First thing I want to plug in is -2, so if I have 1/2 to the -2 remember negative exponents flip this, so this is the same thing as 2², we end up with 4. 1/2 to the -1, the -1 again flips, we just end up with 2 anything to the 0 power is 1, anything to the first power stays the same, so this is going to be 1/2 and 1/2 squared is going to give us 1/4.
So we have some key points, let's graph those out. -2, 4 so we go back 2 up 4 1, 2 0, 0 1, 1/2 and then 2, 1/4, 1/4 is a fairly small positive number just plug in close to your x axis. Connect that to see what roughly this graph looks like and we get something like this. So let's look at domain and range.
Remember domain is the values for x and do we have any restrictions on what we can put in for x? We can put in 1/2 to a huge number that's okay 1/2 is a really small number so that's okay, so we really have everything for x. So our domain is going to be all reals.
Our range is our y values, so if you look at this what restrictions do we have on y? Do we have ever end up with ys down here? No so that tells us we have a restricted range and everything is positive so we go from zero to infinity, 0 is actually a horizontal asymptote, we can plug in really big numbers for x, 1/2 to the million is a a really, really small number, so we really are going to get close to 0, but we're never going to touch it, so we don't include 0 for our range.
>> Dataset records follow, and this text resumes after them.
(** * Vantage micro-safety layer: the detection-to-alert logic of [Vantage.py]

    The development embeds the decision logic of [VantageSystem]: the hazard
    filter of [run] (lines 101-109), [estimate_distance], the cooldown-gated
    [trigger_bone_conduction], and the detection loop of [run] (lines 97-133).

    Numbers.  Python floats are modelled by exact rationals ([Q]): the
    literals [0.55], [2.0], [0.8], [0.4], [0.5], [1.5], [3.0] are the
    rationals they denote, [/] is rational division (raising
    [ZeroDivisionError] on a zero divisor) and [>], [<] are the rational
    orders.  Python ints are [Z].

    Effects.  [time.time()], [print] and the two OpenCV drawing calls are the
    only effects of the modelled code.  The clock is an oracle
    ([time_source], indexed by the number of readings made so far); output
    goes to a chronological list of events. *)

From Stdlib Require Import QArith Qround ZArith List String Lia Lqa.
From stdpp Require Import gmap.
Import ListNotations.

Local Open Scope Q_scope.

(** ** Python primitives *)

(** [x > y] on numbers. *)
Definition Qgtb (x y : Q) : bool := negb (Qle_bool x y).

(** [x < y] on numbers. *)
Definition Qltb (x y : Q) : bool := negb (Qle_bool y x).

(** [int(x)] on a float: truncation toward zero. *)
Definition int (x : Q) : Z := Z.quot (Qnum x) (Z.pos (Qden x)).

(** [math.ceil(x)]. *)
Definition math_ceil (x : Q) : Z := Qceiling x.

Inductive Exception : Set :=
| ZeroDivisionError
| KeyError.

Inductive Outcome (A : Type) : Type :=
| Normal (a : A)
| Raised (e : Exception).
Arguments Normal {A} a.
Arguments Raised {A} e.

(** [a / b] on two ints (true division). *)
Definition truediv (a b : Z) : Outcome Q :=
  if (b =? 0)%Z then Raised ZeroDivisionError
  else Normal (inject_Z a / inject_Z b).

(** ** Configuration (lines 24-41) *)

Definition CONFIDENCE_THRESHOLD : Q := 0.55.
Definition AUDIO_COOLDOWN : Q := 2.0.

Definition HAZARD_MAP : gmap Z string :=
  <[0%Z := "Pedestrian (Dynamic)"%string]>
  (<[1%Z := "Cyclist (Dynamic)"%string]>
  (<[2%Z := "Car (Dynamic)"%string]>
  (<[3%Z := "Bike (Dynamic)"%string]>
  (<[5%Z := "Bus (Dynamic)"%string]>
  (<[7%Z := "Truck (Dynamic)"%string]>
  (<[13%Z := "Verticality (Bench/Step)"%string]>
  (<[56%Z := "Obstacle (Chair)"%string]> ∅))))))).

(** [k in d] *)
Definition dict_contains (d : gmap Z string) (k : Z) : bool :=
  bool_decide (is_Some (d !! k)).

(** [d[k]] *)
Definition dict_getitem (d : gmap Z string) (k : Z) : Outcome string :=
  match d !! k with
  | Some v => Normal v
  | None => Raised KeyError
  end.

(** ** The object and its environment *)

(** The part of [self] the logic reads and writes. *)
Record VantageSystem : Type := mkVantageSystem {
  last_audio_time : Q
}.
(** [POST /api/orders/:id/process] up to the point where it awaits
    [generateContent]: either it has responded, or the generation call
    for [order] is in flight. *)
Inductive ProcessStart :=
| Responded (r : Response)
| Generating (orderId : Z) (order : Order).

Definition processBegin (now : Z) (idParam : string) (storage : t)
  : t * ProcessStart * list Call :=
  match JS.parseInt idParam with
  | None => (storage, Responded (json 400 (Message "Invalid order ID")), [])
  | Some orderId =>
      match getOrder storage orderId with
      | None => (storage, Responded (json 404 (Message "Order not found")), [])
      | Some order =>
          if negb (OrderStatus.eqb (status order) OrderStatus.PENDING) then
            (storage,
             Responded (json 400 (Message ("Order is already "
                                           +++ OrderStatus.text (status order)))),
             [])
          else
            let storage1 :=
              fst (updateOrder storage now orderId
                     {| upd_status := Some OrderStatus.PROCESSING; upd_content := None;
                        upd_apiCost := None; upd_stripePaymentIntentId := None |}) in
            (storage1,
             Generating orderId order,
             [SendEmail {| to := customerEmail order;
                           subject := "Your content order is being processed";
                           template := in_progress;
                           data := [("orderId", JsNumber (id order));
                                    ("topic", JsString (topic order))] |};
              CallGenerateContent (topic order) (wordCount order)])
      end
  end.
(** *** Entries of the transition loader are keyed by their own fields *)

Lemma validated_line_keyed (fn : string) (l : nat) (json_in j : json_object) (k : string)
    (utc : datetime) (state_id : value) :
  validated_line fn l json_in = OK (j, k, utc, state_id) ->
  exists subject cond task,
    getitem "subject_id" j = OK subject /\ getitem "condition" j = OK (VStr cond)
    /\ getitem "task_id" j = OK task
    /\ identifier_class subject = true /\ In cond conditions
    /\ identifier_class task = true
    /\ k = format_value subject ++ "_" ++ cond ++ "_" ++ format_value task.
Proof.
  unfold validated_line; intros H.
  apply bind_ok in H as ([] & _ & H).
  apply bind_ok in H as (iso & _ & H).
  apply bind_ok in H as (utc' & _ & H).
  apply bind_ok in H as ([] & Htype & H).
  apply bind_ok in H as (k' & Hk & H).
  apply bind_ok in H as (sid & _ & H).
  inversion H; subst; clear H.
  set (j := insert "utc_timestamp" (VDatetime utc) json_in) in *.
  apply session_identifier_format in Hk as (subject & cond & task & Hs & Hc & Ht & ->).
  assert (Hin : forall attr v, lookup attr j = Some v -> In attr (keys j)).
  { intros attr v Hv; apply mem_keys, mem_lookup; eauto. }
  unfold type_check_state_transition_fields in Htype.
  pose proof (type_check_state_transition_loop_ok _ _ _ _ "subject_id" subject Htype
                (Hin _ _ Hs) (proj2 (getitem_ok _ _ _) Hs)) as Hsc.
  pose proof (type_check_state_transition_loop_ok _ _ _ _ "task_id" task Htype
                (Hin _ _ Ht) (proj2 (getitem_ok _ _ _) Ht)) as Htc.
  pose proof (type_check_state_transition_loop_ok _ _ _ _ "condition" cond Htype
                (Hin _ _ Hc) (proj2 (getitem_ok _ _ _) Hc)) as Hcc.
  cbn [String.eqb Ascii.eqb Bool.eqb] in Hsc, Htc, Hcc.
  apply value_in_spec in Hcc as (c & Hcin & ->).
  exists subject, c, task; repeat split; try (now apply getitem_ok); auto.
  - apply identifier_class_checked, Hsc; reflexivity.
  - apply identifier_class_checked, Htc; reflexivity.
Qed.

Lemma track_session_keyed (fn : string) (st st' : reducer_state) (l : nat)
    (json_in : json_object) (v : validated) :
  validated_line fn l json_in = OK v ->
  track_session fn st l v = OK st' ->
  reducer_inv st ->
  (forall k s, lookup k (snd st) = Some s -> keyed k s) ->
  forall k s, lookup k (snd st') = Some s -> keyed k s.
Proof.
  destruct v as [[[j k0] utc] sid], st as [sts sessions]; intros Hline Htrack Hinv Hkeyed.
  pose proof (validated_line_keyed _ _ _ _ _ _ _ Hline)
    as (subject & c & task & Hs & Hc & Ht & Hsc & Hcin & Htc & Hk0).
  pose proof (validated_line_ok _ _ _ _ _ _ _ Hline) as (_ & Hid & Hsid).
  destruct Hinv as (_ & Hsame & _); cbn [fst snd] in *.
  destruct (lookup k0 sts) as [previous|] eqn:Hprev.
  - destruct (lookup k0 sessions) as [s0|] eqn:Hs0.
    2:{ apply Hsame in Hs0; congruence. }
    rewrite (track_session_seen _ _ _ _ _ _ _ _ _ _ Hprev Hs0) in Htrack.
    apply bind_ok in Htrack as ([] & _ & Htrack).
    apply bind_ok in Htrack as ([] & _ & Htrack).
    inversion Htrack; subst st'; cbn [snd]; intros k s Hlook.
    destruct (String.eqb_spec k k0) as [->|Hne].
    + rewrite lookup_insert_eq in Hlook; inversion Hlook; subst s.
      exact (Hkeyed _ _ Hs0).
    + rewrite lookup_insert_ne in Hlook by exact Hne; eauto.
  - destruct (track_session_new fn l j k0 utc sid sts sessions Hprev Hid Hsid)
      as (subject' & cond' & task' & Hs' & Hc' & Ht' & Heq).
    rewrite Hs in Hs'; rewrite Hc in Hc'; rewrite Ht in Ht'.
    inversion Hs'; inversion Hc'; inversion Ht'; subst subject' cond' task'.
    rewrite Heq in Htrack.
    destruct (value_eqb sid (VStr "task_initialized")); [| discriminate].
    inversion Htrack; subst st'; cbn [snd]; intros k s Hlook.
    destruct (String.eqb_spec k k0) as [->|Hne].
    + rewrite lookup_insert_eq in Hlook; inversion Hlook; subst s.
      exists c; cbn; auto.
    + rewrite lookup_insert_ne in Hlook by exact Hne; eauto.
Qed.

Lemma state_transitions_loop_keyed (fn : string) :
  forall (lines : list json_object) (l : nat) (st st' : reducer_state),
    state_transitions_loop fn lines l st = OK st' ->
    reducer_inv st ->
    (forall k s, lookup k (snd st) = Some s -> keyed k s) ->
    forall k s, lookup k (snd st') = Some s -> keyed k s.
Proof.
  induction lines as [|json_in lines IH]; intros l st st' H Hinv Hkeyed;
    cbn [state_transitions_loop] in H.
  - inversion H; subst; exact Hkeyed.
  - apply bind_ok in H as (st1 & Hstep & Hloop).
    unfold state_transitions_step in Hstep.
    apply bind_ok in Hstep as (v & Hline & Htrack).
    apply (IH _ _ _ Hloop).
    + exact (proj1 (track_session_ok _ _ _ _ _ _ Hline Htrack Hinv)).
    + exact (track_session_keyed _ _ _ _ _ _ Hline Htrack Hinv Hkeyed).
Qed.

Lemma session_record_loaded (k : string) (s : session) :
  keyed k s -> loaded_entry k (session_record s).
Proof.
  intros (c & Hc & Hcin & Hsc & Htc & ->).
  split; [| split; [| repeat split]].
  - exists (subject_id s), c, (task_id s); cbn; rewrite Hc; auto 10.
  - exists (task_start_time s); reflexivity.
  - exists (VFloat (task_total_time s)), (task_total_time s); auto.
  - exists (VFloat (km_pull_total_time s)), (km_pull_total_time s); auto.
  - exists (VFloat (km_push_total_time s)), (km_push_total_time s); auto.
Qed.
(** ** What the receivers are expected to have done

    The calls one cable end gives rise to when a cable is created: none for
    an empty end, [create_cablepath] when its first node is a path endpoint
    and [rebuild_paths] otherwise, each on the node list of that end. *)
Definition end_calls (I : Imports) (nodes : list Node) : list Call :=
  match nodes with
  | [] => []
  | first :: _ =>
      if PathEndpoint I (node_type first)
      then [Call_create_cablepath nodes]
      else [Call_rebuild_paths nodes]
  end.

(** The nodes of one end of a cable. *)
Definition end_nodes (instance : Cable) (e : CableEnd) (s : Store) : list Node :=
  map termination (terminations_filter instance e s).

Definition created_calls (I : Imports) (instance : Cable) (s : Store) : list Call :=
  end_calls I (end_nodes instance End_A s) ++ end_calls I (end_nodes instance End_B s).

(** The effect of one recorded call on the store. *)
Definition run_call (I : Imports) (s : Store) (c : Call) : Store :=
  match c with
  | Call_create_cablepath nodes => create_cablepath I nodes s
  | Call_rebuild_paths nodes => rebuild_paths I nodes s
  | Call_retrace cablepath => retrace I cablepath s
  end.

Definition run_calls (I : Imports) (cs : list Call) (s : Store) : Store :=
  fold_left (run_call I) cs s.

(** The node list a call was made on, for the calls that take one. *)
Definition call_nodes (c : Call) : option (list Node) :=
  match c with
  | Call_create_cablepath nodes | Call_rebuild_paths nodes => Some nodes
  | Call_retrace _ => None
  end.
(** C8. [validate_url] returns ok exactly when the lowercased URL holds
    none of [javascript:], [data:], [vbscript:] anywhere; any URL that
    holds one of them in any letter case, at any place, is rejected;
    ["javascript:alert(1)"] is rejected and ["https://example.com"] is
    accepted. *)
Theorem validate_url_spec :
  (forall url,
      (ContentGuardrails.validate_url url = (true, "URL is safe") <->
       ~ occurs "javascript:" (PyStr.lower url)
       /\ ~ occurs "data:" (PyStr.lower url)
       /\ ~ occurs "vbscript:" (PyStr.lower url))
      /\ (ContentGuardrails.validate_url url = (true, "URL is safe")
          \/ ContentGuardrails.validate_url url
             = (false, "Unsafe URL protocol detected")))
  /\ (forall a v b p,
         In p ContentGuardrails.dangerous_protocols -> PyStr.lower v = p ->
         ContentGuardrails.validate_url (a ++ v ++ b)
         = (false, "Unsafe URL protocol detected"))
  /\ ContentGuardrails.validate_url "javascript:alert(1)"
     = (false, "Unsafe URL protocol detected")
  /\ ContentGuardrails.validate_url "https://example.com" = (true, "URL is safe")
  /\ ContentGuardrails.validate_url "https://example.com/?next=data:1"
     = (false, "Unsafe URL protocol detected").
Proof.
  split; [|split; [|repeat split; reflexivity]].
  - intros url. unfold ContentGuardrails.validate_url.
    destruct (scan_protocols_spec ContentGuardrails.dangerous_protocols
                (PyStr.lower url)) as [[H1 H2]|[H1 [q [H2 H3]]]]; rewrite H1.
    + split; [|now left]. split; [intros _|reflexivity].
      repeat split; apply H2; simpl; auto.
    + split; [|now right]. split; [discriminate|].
      intros [Ha [Hb Hc]]. exfalso.
      simpl in H2. destruct H2 as [<-|[<-|[<-|[]]]]; auto.
  - intros a v b p Hin Hv. unfold ContentGuardrails.validate_url.
    destruct (scan_protocols_spec ContentGuardrails.dangerous_protocols
                (PyStr.lower (a ++ v ++ b))) as [[H1 H2]|[H1 _]]; [|exact H1].
    exfalso. apply (H2 p Hin). now apply occurs_lower.
Qed.

(** ** Guardrails: [validate_summary] *)

Lemma accepts_not_rejects (o : outcome (bool * string)) :
  accepts o -> rejects o -> False.
Proof. intros [m1 H1] [m2 H2]. rewrite H1 in H2. discriminate. Qed.

Lemma scan_patterns_spec (ps : list string) (u : string) :
  (result (ContentGuardrails.scan_patterns ps u)
     = Ret (true, "Summary passed validation")
   /\ forall p, In p ps -> ~ occurs p u)
  \/ (result (ContentGuardrails.scan_patterns ps u)
        = Ret (false, "Content contains inappropriate material")
      /\ exists p, In p ps /\ occurs p u).
Proof.
  induction ps as [|p ps IH]; simpl.
  - left. split; [reflexivity | intros p []].
  - destruct (PyStr.contains p u) eqn:E.
    + right. split; [reflexivity|]. exists p. split; [now left|].
      now apply contains_spec.
    + apply contains_false in E. destruct IH as [[H1 H2]|[H1 [q [H2 H3]]]].
      * left. split; [exact H1|]. intros q [<-|Hq]; [exact E | now apply H2].
      * right. split; [exact H1|]. exists q. split; [now right | exact H3].
Qed.

Lemma len_nonneg (s : string) : (0 <= PyStr.len s)%Z.
Proof. unfold PyStr.len. lia. Qed.

Lemma len_empty (s : string) : PyStr.len s = 0%Z <-> s = EmptyString.
Proof.
  unfold PyStr.len. destruct s; simpl; split; intros H;
    try reflexivity; try discriminate; lia.
Qed.

(** the three outcomes of [validate_summary] before the deny-list *)
Lemma validate_summary_cases (summary : string) :
  (summary = EmptyString
   /\ result (ContentGuardrails.validate_summary summary)
      = Ret (false, "Summary is empty"))
  \/ (summary <> EmptyString
      /\ (PyStr.len summary < config.MIN_SUMMARY_LENGTH)%Z
      /\ rejects (result (ContentGuardrails.validate_summary summary)))
  \/ ((config.MAX_SUMMARY_LENGTH < PyStr.len summary)%Z
      /\ rejects (result (ContentGuardrails.validate_summary summary)))
  \/ ((config.MIN_SUMMARY_LENGTH <= PyStr.len summary <= config.MAX_SUMMARY_LENGTH)%Z
      /\ ContentGuardrails.validate_summary summary
         = ContentGuardrails.scan_patterns ContentGuardrails.forbidden_patterns
             (PyStr.lower summary)).
Proof.
  unfold ContentGuardrails.validate_summary.
  destruct (String.eqb_spec summary EmptyString) as [->|Hne].
  - left. split; reflexivity.
  - right. destruct (Z.ltb_spec (PyStr.len summary) config.MIN_SUMMARY_LENGTH).
    + left. split; [exact Hne|]. split; [assumption|]. eexists. reflexivity.
    + right. rewrite Z.gtb_ltb.
      destruct (Z.ltb_spec config.MAX_SUMMARY_LENGTH (PyStr.len summary)).
      * left. split; [assumption|]. eexists. reflexivity.
      * right. split; [lia | reflexivity].
Qed.

Lemma validate_summary_total (summary : string) :
  accepts (result (ContentGuardrails.validate_summary summary))
  \/ rejects (result (ContentGuardrails.validate_summary summary)).
Proof.
  destruct (validate_summary_cases summary)
    as [[He E]|[[Hne [Hlt R]]|[[Hgt R]|[Hlen E]]]].
  - right. eexists. exact E.
  - now right.
  - now right.
  - rewrite E.
    destruct (scan_patterns_spec ContentGuardrails.forbidden_patterns
                (PyStr.lower summary)) as [[H1 _]|[H1 _]]; rewrite H1;
      [left | right]; eexists; reflexivity.
Qed.

Lemma validate_summary_short (summary : string) :
  (PyStr.len summary < config.MIN_SUMMARY_LENGTH)%Z ->
  rejects (result (ContentGuardrails.validate_summary summary)).
Proof.
  intros Hlt.
  destruct (validate_summary_cases summary)
    as [[He E]|[[Hne [_ R]]|[[Hgt R]|[Hlen E]]]]; try assumption.
  - eexists. exact E.
  - lia.
Qed.

Lemma validate_summary_long (summary : string) :
  (PyStr.len summary > config.MAX_SUMMARY_LENGTH)%Z ->
  rejects (result (ContentGuardrails.validate_summary summary)).
Proof.
  intros Hlong.
  destruct (validate_summary_cases summary)
    as [[-> E]|[[Hne [Hlt R]]|[[Hgt R]|[Hlen E]]]]; try assumption.
  - eexists. exact E.
  - lia.
Qed.

Lemma validate_summary_in_range (summary : string) :
  (config.MIN_SUMMARY_LENGTH <= PyStr.len summary <= config.MAX_SUMMARY_LENGTH)%Z ->
  (clean summary /\
   result (ContentGuardrails.validate_summary summary)
   = Ret (true, "Summary passed validation"))
  \/ (~ clean summary /\
      result (ContentGuardrails.validate_summary summary)
      = Ret (false, "Content contains inappropriate material")).
Proof.
  intros Hlen.
  destruct (validate_summary_cases summary)
    as [[-> _]|[[_ [Hlt _]]|[[Hgt _]|[_ E]]]].
  - unfold config.MIN_SUMMARY_LENGTH, PyStr.len in Hlen. simpl in Hlen. lia.
  - lia.
  - lia.
  - rewrite E.
    destruct (scan_patterns_spec ContentGuardrails.forbidden_patterns
                (PyStr.lower summary)) as [[H1 H2]|[H1 [q [H2 H3]]]].
    + left. split; [exact H2 | exact H1].
    + right. split; [|exact H1]. intros Hc. exact (Hc q H2 H3).
Qed.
So like I said this is the basic graph for any exponential function with a base between 0 and 1. If you want to do the comparison, we did 1/10 to the x, if x was -1, we would end up with 10, so we're going to put the point up here, if x was 1 we would end with 1/10, x is 0 it's still go to this point 0, 1 so what we'd end up with is a graph that looks roughly the same just closer to the x axis and closer to the y axis, so it's just sort of squeezed out, but the general shape is going to be very, very similar.
So anytime we have a graph with it's base between 0 and 1, we're going to end up with a decreasing curve, the graph is always going down of varying steepness.